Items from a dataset
###
(** * video-culler: clip analysis and FCPXML export

    Shallow embedding of the Electron main-process handlers
    ([analysisHandlers.ts], [exportHandlers.ts], [clipHandlers.ts]) and of
    the shared types ([shared/types.ts]), with the properties of the
    analysis pipeline and of the timeline serializer stated over it.

    Conventions of the embedding.
    - A JavaScript [number] is an extended rational: the arithmetic of the
      source is carried out exactly, with the two infinities and NaN kept
      as separate values.  Rounding of IEEE doubles and the sign of zero
      are not represented.
    - A JavaScript string is a [string] holding its UTF-8 bytes; only
      well-formed Unicode text is represented.
    - Promises are run to completion in program order; rejection is the
      [Throw] outcome of the effect monad.
    - What lies outside the repository (ffmpeg, sharp, the save dialog, the
      disk, the printing of numbers) is a parameter of the definitions that
      use it. *)

From Stdlib Require Import List ZArith QArith Qround Qabs Lia Lqa Bool.
From Stdlib Require Import Strings.String Strings.Ascii Strings.Byte.
From Stdlib Require Import Numbers.DecimalString.
From Stdlib Require Import Numbers.DecimalNat Sorting.Sorted Sorting.Permutation.
Import ListNotations.

Set Implicit Arguments.

(** ** JavaScript numbers *)

Inductive number : Type :=
| Num (q : Q)
| PInf
| NInf
| NaN.

Module JS.

Definition of_Z (z : Z) : number := Num (inject_Z z).
Definition of_nat (n : nat) : number := of_Z (Z.of_nat n).

Definition neg (a : number) : number :=
  match a with
  | Num x => Num (- x)
  | PInf => NInf
  | NInf => PInf
  | NaN => NaN
  end.

(** [a + b] *)
Definition add (a b : number) : number :=
  match a, b with
  | NaN, _ | _, NaN => NaN
  | Num x, Num y => Num (x + y)
  | PInf, NInf | NInf, PInf => NaN
  | PInf, _ | _, PInf => PInf
  | NInf, _ | _, NInf => NInf
  end.

(** [a - b] *)
Definition sub (a b : number) : number := add a (neg b).

(** [a * b] *)
Definition mul (a b : number) : number :=
  match a, b with
  | NaN, _ | _, NaN => NaN
  | Num x, Num y => Num (x * y)
  | Num x, PInf | PInf, Num x =>
      match x ?= 0 with Eq => NaN | Gt => PInf | Lt => NInf end
  | Num x, NInf | NInf, Num x =>
      match x ?= 0 with Eq => NaN | Gt => NInf | Lt => PInf end
  | PInf, PInf | NInf, NInf => PInf
  | PInf, NInf | NInf, PInf => NInf
  end.

(** [a / b]; a zero divisor is the positive zero. *)
Definition div (a b : number) : number :=
  match a, b with
  | NaN, _ | _, NaN => NaN
  | Num x, Num y =>
      match y ?= 0 with
      | Eq => match x ?= 0 with Eq => NaN | Gt => PInf | Lt => NInf end
      | _ => Num (x / y)
      end
  | Num _, (PInf | NInf) => Num 0
  | PInf, Num y => match y ?= 0 with Lt => NInf | _ => PInf end
  | NInf, Num y => match y ?= 0 with Lt => PInf | _ => NInf end
  | (PInf | NInf), (PInf | NInf) => NaN
  end.

(** [Math.abs] *)
Definition Math_abs (a : number) : number :=
  match a with
  | Num x => Num (Qabs x)
  | PInf | NInf => PInf
  | NaN => NaN
  end.

(** [Math.min] of two arguments *)
Definition Math_min (a b : number) : number :=
  match a, b with
  | NaN, _ | _, NaN => NaN
  | NInf, _ | _, NInf => NInf
  | PInf, y => y
  | x, PInf => x
  | Num x, Num y => if Qle_bool x y then Num x else Num y
  end.

(** [Math.pow(a, 2)] *)
Definition Math_pow2 (a : number) : number := mul a a.

(** [Math.round]: the integer nearest to the argument, a tie going up. *)
Definition Math_round (a : number) : number :=
  match a with
  | Num x => of_Z (Qfloor (x + (1 # 2)))
  | other => other
  end.

(** [Array.prototype.reduce] with an initial value. *)
Definition reduce {A B : Type} (f : B -> A -> B) (init : B) (l : list A) : B :=
  fold_left f l init.

End JS.

(** ** Focus scoring ([analysisHandlers.ts], calculateFocusScore) *)

(** The decoded image: [data] is the raw buffer, one byte per sample. *)
Record RawImage : Type := {
  data : list byte;
  width : Z;
  height : Z
}.

(** [data[idx]]: the sample as a number; an index outside the buffer reads
    [undefined], which the arithmetic applied to it turns into NaN. *)
Definition buffer_at (data : list byte) (idx : Z) : number :=
  if (idx <? 0)%Z then NaN
  else match nth_error data (Z.to_nat idx) with
       | Some b => JS.of_Z (Z.of_N (Byte.to_N b))
       | None => NaN
       end.

(** The integers [lo], [lo+1], ..., [hi-1]: the values taken by the counter
    of [for (let k = lo; k < hi; k++)]. *)
Definition for_range (lo hi : Z) : list Z :=
  map (fun k => (lo + Z.of_nat k)%Z) (seq 0 (Z.to_nat (hi - lo))).

(** Body of the inner loop: the value pushed for pixel [(x, y)]. *)
Definition lap_at (data : list byte) (width x y : Z) : number :=
  let idx := (y * width + x)%Z in
  let center := buffer_at data idx in
  let top := buffer_at data ((y - 1) * width + x) in
  let bottom := buffer_at data ((y + 1) * width + x) in
  let left := buffer_at data (y * width + (x - 1)) in
  let right := buffer_at data (y * width + (x + 1)) in
  JS.Math_abs
    (JS.add (JS.add (JS.add (JS.add (JS.mul (JS.of_Z (-4)) center) top) bottom) left) right).

(** The array [laplacian] once both loops have finished. *)
Definition laplacian_of (data : list byte) (width height : Z) : list number :=
  flat_map (fun y => map (fun x => lap_at data width x y) (for_range 1 (width - 1)))
           (for_range 1 (height - 1)).

Definition mean_of (laplacian : list number) : number :=
  JS.div (JS.reduce (fun sum val => JS.add sum val) (JS.of_Z 0) laplacian)
         (JS.of_nat (List.length laplacian)).

Definition variance_of (laplacian : list number) : number :=
  let mean := mean_of laplacian in
  JS.div (JS.reduce (fun sum val => JS.add sum (JS.Math_pow2 (JS.sub val mean)))
                    (JS.of_Z 0) laplacian)
         (JS.of_nat (List.length laplacian)).

(** The part of [calculateFocusScore] after the image has been decoded. *)
Definition focusScoreOf (image : RawImage) : number :=
  let laplacian := laplacian_of (data image) (width image) (height image) in
  let variance := variance_of laplacian in
  let score := JS.Math_min (JS.of_Z 100)
                           (JS.mul (JS.div variance (JS.of_Z 100)) (JS.of_Z 100)) in
  score.


(** ** Shared types ([shared/types.ts]) *)

Module VideoFile.
Record t : Type := {
  id : string;
  path : string;
  filename : string;
  directory : string;
  duration : number;
  width : number;
  height : number;
  fps : number;
  codec : string;
  thumbnail : option string
}.
End VideoFile.

(** [VideoClip extends VideoFile]: the fields of [VideoFile] followed by the
    clip's own; an optional field that is absent is [None]. *)
Module VideoClip.
Record t : Type := {
  id : string;
  path : string;
  filename : string;
  directory : string;
  duration : number;
  width : number;
  height : number;
  fps : number;
  codec : string;
  thumbnail : option string;
  focusScore : number;
  compositionScore : option number;
  audioScore : option number;
  overallScore : number;
  selected : bool;
  inPoint : number;
  outPoint : number;
  category : option string
}.
End VideoClip.

Module AnalysisProgress.
Inductive stage_t : Type := scanning | extracting | analyzing | complete | error.

Record t : Type := {
  stage : stage_t;
  current : nat;
  total : nat;
  currentFile : option string;
  message : option string
}.
End AnalysisProgress.

(** ** Outcomes and observable effects *)

(** Outcome of an awaited operation: a value, or a thrown error, which is
    represented by its message. *)
Inductive Result (A : Type) : Type :=
| Ok (a : A)
| Throw (error : string).

Arguments Ok {A} a.
Arguments Throw {A} error.

(** What the main process does to the outside, in the order it does it. *)
Inductive Effect : Type :=
| Sent (progress : AnalysisProgress.t)    (* sender.send(ANALYSIS_PROGRESS, progress) *)
| MadeTempDir                             (* mkdtemp created a directory *)
| RanFfmpeg (videoPath : string)          (* the extraction command was run *)
| ConsoleError (text error : string).     (* console.error(text, error) *)

(** A frame file: [join(outputDir, f)], kept as the directory and the name.
    A temporary directory is named by its rank of creation. *)
Record FramePath : Type := { dir : nat; name : string }.

(** What one run of the extraction command does: the files it leaves in the
    output directory, and the error of its 'error' event, if that is the
    event it ends with. *)
Record Extraction (Blob : Type) : Type := {
  written : list (string * Blob);
  failure : option string
}.

(** [Array.prototype.sort] without comparator, on strings: ascending order of
    code units, by insertion. *)
Fixpoint sort_insert (s : string) (sorted : list string) : list string :=
  match sorted with
  | [] => [s]
  | t :: rest => if String.leb s t then s :: sorted else t :: sort_insert s rest
  end.

Definition sort (l : list string) : list string :=
  fold_right sort_insert [] l.

Section Analysis.

(** The collaborators outside the repository: the contents of files, the
    frame extraction of ffmpeg, and the two sharp pipelines. *)
Variable Blob : Type.
Variable ffmpeg_extract : string -> number -> Extraction Blob.
Variable sharp_grayscale_raw : Blob -> Result RawImage.
Variable sharp_resize_jpeg_base64 : option Blob -> Result string.

(** The state outside the handler's local variables: the temporary
    directories ever created (a removed one is [None]), whether the
    temporary area accepts a new directory, the effects so far, and the
    module-level [clips] of [clipHandlers.ts]. *)
Record World : Type := {
  tempdirs : list (option (list (string * Blob)));
  tmp_writable : bool;
  trace : list Effect;
  clips : list VideoClip.t
}.

Definition M (A : Type) : Type := World -> Result A * World.

Definition ret {A : Type} (a : A) : M A := fun w => (Ok a, w).

Definition bind {A B : Type} (m : M A) (k : A -> M B) : M B :=
  fun w => match m w with
           | (Ok a, w') => k a w'
           | (Throw e, w') => (Throw e, w')
           end.

Definition throw {A : Type} (e : string) : M A := fun w => (Throw e, w).

(** [try { body } catch (error) { handler }] *)
Definition try_catch {A : Type} (body : M A) (handler : string -> M A) : M A :=
  fun w => match body w with
           | (Ok a, w') => (Ok a, w')
           | (Throw e, w') => handler e w'
           end.

Definition lift {A : Type} (r : Result A) : M A := fun w => (r, w).

Definition emit (e : Effect) : M unit :=
  fun w => (Ok tt, {| tempdirs := tempdirs w; tmp_writable := tmp_writable w;
                      trace := trace w ++ [e]; clips := clips w |}).

Local Notation "x <- c ;; k" := (bind c (fun x => k))
  (at level 61, c at next level, right associativity).
Local Notation "c ;;; k" := (bind c (fun _ => k))
  (at level 61, right associativity).

(** [Promise.all] over an array of operations started in index order.  The
    operations it is used on only read the state, so that running them one
    after the other, up to the first that fails, gives the outcome of
    running them together. *)
Fixpoint Promise_all {A : Type} (ops : list (M A)) : M (list A) :=
  match ops with
  | [] => ret []
  | op :: rest =>
      a <- op ;;
      others <- Promise_all rest ;;
      ret (a :: others)
  end.

(** *** File system *)

(** [mkdtemp(join(tmpdir(), 'video-culler-'))] *)
Definition mkdtemp : M nat :=
  fun w =>
    if tmp_writable w then
      (Ok (List.length (tempdirs w)),
       {| tempdirs := tempdirs w ++ [Some []]; tmp_writable := tmp_writable w;
          trace := trace w ++ [MadeTempDir]; clips := clips w |})
    else (Throw "EACCES: permission denied, mkdtemp", w).

Definition lookup_dir (w : World) (d : nat) : option (list (string * Blob)) :=
  match nth_error (tempdirs w) d with
  | Some (Some entries) => Some entries
  | _ => None
  end.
###
* DIRECTIONS
Return, line for line and unchanged, the data from its first line through the line containing "- What lies".

* SOLUTION FOR THIS PROBLEM
(** * video-culler: clip analysis and FCPXML export

    Shallow embedding of the Electron main-process handlers
    ([analysisHandlers.ts], [exportHandlers.ts], [clipHandlers.ts]) and of
    the shared types ([shared/types.ts]), with the properties of the
    analysis pipeline and of the timeline serializer stated over it.

    Conventions of the embedding.
    - A JavaScript [number] is an extended rational: the arithmetic of the
      source is carried out exactly, with the two infinities and NaN kept
      as separate values.  Rounding of IEEE doubles and the sign of zero
      are not represented.
    - A JavaScript string is a [string] holding its UTF-8 bytes; only
      well-formed Unicode text is represented.
    - Promises are run to completion in program order; rejection is the
      [Throw] outcome of the effect monad.
    - What lies outside the repository (ffmpeg, sharp, the save dialog, the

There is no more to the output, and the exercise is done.